Records for this task START

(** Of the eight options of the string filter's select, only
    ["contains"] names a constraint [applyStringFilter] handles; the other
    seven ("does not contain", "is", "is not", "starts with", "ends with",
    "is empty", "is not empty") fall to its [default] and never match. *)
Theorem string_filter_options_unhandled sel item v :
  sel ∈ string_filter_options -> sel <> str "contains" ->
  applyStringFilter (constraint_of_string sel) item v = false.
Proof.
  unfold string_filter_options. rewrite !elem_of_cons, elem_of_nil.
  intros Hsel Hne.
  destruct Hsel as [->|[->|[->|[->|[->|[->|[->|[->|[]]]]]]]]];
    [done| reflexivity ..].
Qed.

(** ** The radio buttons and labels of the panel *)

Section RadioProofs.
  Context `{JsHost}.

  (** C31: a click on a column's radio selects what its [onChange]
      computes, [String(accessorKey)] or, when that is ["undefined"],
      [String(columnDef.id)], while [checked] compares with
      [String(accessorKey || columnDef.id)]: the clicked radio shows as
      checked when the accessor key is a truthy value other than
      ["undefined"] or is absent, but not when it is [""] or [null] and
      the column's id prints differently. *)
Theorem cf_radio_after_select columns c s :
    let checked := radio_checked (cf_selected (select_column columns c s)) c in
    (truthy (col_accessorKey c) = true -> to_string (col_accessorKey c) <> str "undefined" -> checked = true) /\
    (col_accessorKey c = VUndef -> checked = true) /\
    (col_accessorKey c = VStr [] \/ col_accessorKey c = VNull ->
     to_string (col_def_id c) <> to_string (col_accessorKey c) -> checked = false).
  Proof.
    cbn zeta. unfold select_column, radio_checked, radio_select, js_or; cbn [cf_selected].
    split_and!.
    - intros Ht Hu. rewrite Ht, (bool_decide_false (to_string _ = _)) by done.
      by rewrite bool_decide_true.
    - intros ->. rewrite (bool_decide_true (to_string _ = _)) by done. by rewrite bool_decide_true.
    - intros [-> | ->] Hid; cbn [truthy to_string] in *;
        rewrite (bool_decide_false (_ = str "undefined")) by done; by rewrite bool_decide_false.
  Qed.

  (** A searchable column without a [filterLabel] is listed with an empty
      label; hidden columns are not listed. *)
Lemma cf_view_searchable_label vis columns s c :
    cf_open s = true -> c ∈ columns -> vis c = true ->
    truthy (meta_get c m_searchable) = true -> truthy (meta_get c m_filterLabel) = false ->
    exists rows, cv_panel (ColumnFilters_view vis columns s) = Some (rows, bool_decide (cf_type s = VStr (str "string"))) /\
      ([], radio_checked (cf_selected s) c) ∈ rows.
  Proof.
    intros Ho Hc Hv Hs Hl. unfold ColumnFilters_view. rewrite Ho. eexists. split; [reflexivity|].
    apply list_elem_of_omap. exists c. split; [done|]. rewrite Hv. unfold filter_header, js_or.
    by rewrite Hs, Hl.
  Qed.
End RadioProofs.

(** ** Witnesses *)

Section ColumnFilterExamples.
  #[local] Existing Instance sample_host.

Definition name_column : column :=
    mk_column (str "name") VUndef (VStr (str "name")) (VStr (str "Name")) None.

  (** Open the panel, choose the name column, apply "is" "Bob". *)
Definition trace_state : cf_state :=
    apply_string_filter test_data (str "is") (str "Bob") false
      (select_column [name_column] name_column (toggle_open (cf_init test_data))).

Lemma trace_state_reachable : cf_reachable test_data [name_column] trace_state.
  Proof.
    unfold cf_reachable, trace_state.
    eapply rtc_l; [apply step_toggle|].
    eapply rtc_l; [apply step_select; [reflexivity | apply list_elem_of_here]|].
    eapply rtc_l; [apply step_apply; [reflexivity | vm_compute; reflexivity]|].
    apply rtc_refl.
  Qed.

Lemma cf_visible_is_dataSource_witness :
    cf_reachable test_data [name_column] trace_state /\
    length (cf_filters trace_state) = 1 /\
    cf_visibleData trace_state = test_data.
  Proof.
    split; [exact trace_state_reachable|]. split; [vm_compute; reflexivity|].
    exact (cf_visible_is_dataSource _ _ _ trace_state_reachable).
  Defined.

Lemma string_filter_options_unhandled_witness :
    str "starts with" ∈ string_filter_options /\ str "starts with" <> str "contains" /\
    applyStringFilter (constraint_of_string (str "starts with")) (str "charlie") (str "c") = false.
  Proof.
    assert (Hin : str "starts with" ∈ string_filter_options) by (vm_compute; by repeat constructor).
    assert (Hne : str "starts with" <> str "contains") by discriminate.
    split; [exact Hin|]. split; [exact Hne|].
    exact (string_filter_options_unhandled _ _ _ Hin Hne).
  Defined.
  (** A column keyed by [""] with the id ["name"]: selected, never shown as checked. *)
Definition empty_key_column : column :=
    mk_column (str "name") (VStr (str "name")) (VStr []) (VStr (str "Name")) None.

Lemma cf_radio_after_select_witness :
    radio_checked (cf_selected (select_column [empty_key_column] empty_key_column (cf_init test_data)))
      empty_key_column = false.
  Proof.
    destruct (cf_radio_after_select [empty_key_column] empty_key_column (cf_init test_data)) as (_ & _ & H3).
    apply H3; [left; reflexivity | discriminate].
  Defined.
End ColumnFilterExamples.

Records for this task END

What the task asks: Above are some records; copy exactly the lines from the one with "(** Open the" through the one with "(select_column [name_column] name_column", both included, and no others.

Exercise solution:
  (** Open the panel, choose the name column, apply "is" "Bob". *)
Definition trace_state : cf_state :=
    apply_string_filter test_data (str "is") (str "Bob") false
      (select_column [name_column] name_column (toggle_open (cf_init test_data))).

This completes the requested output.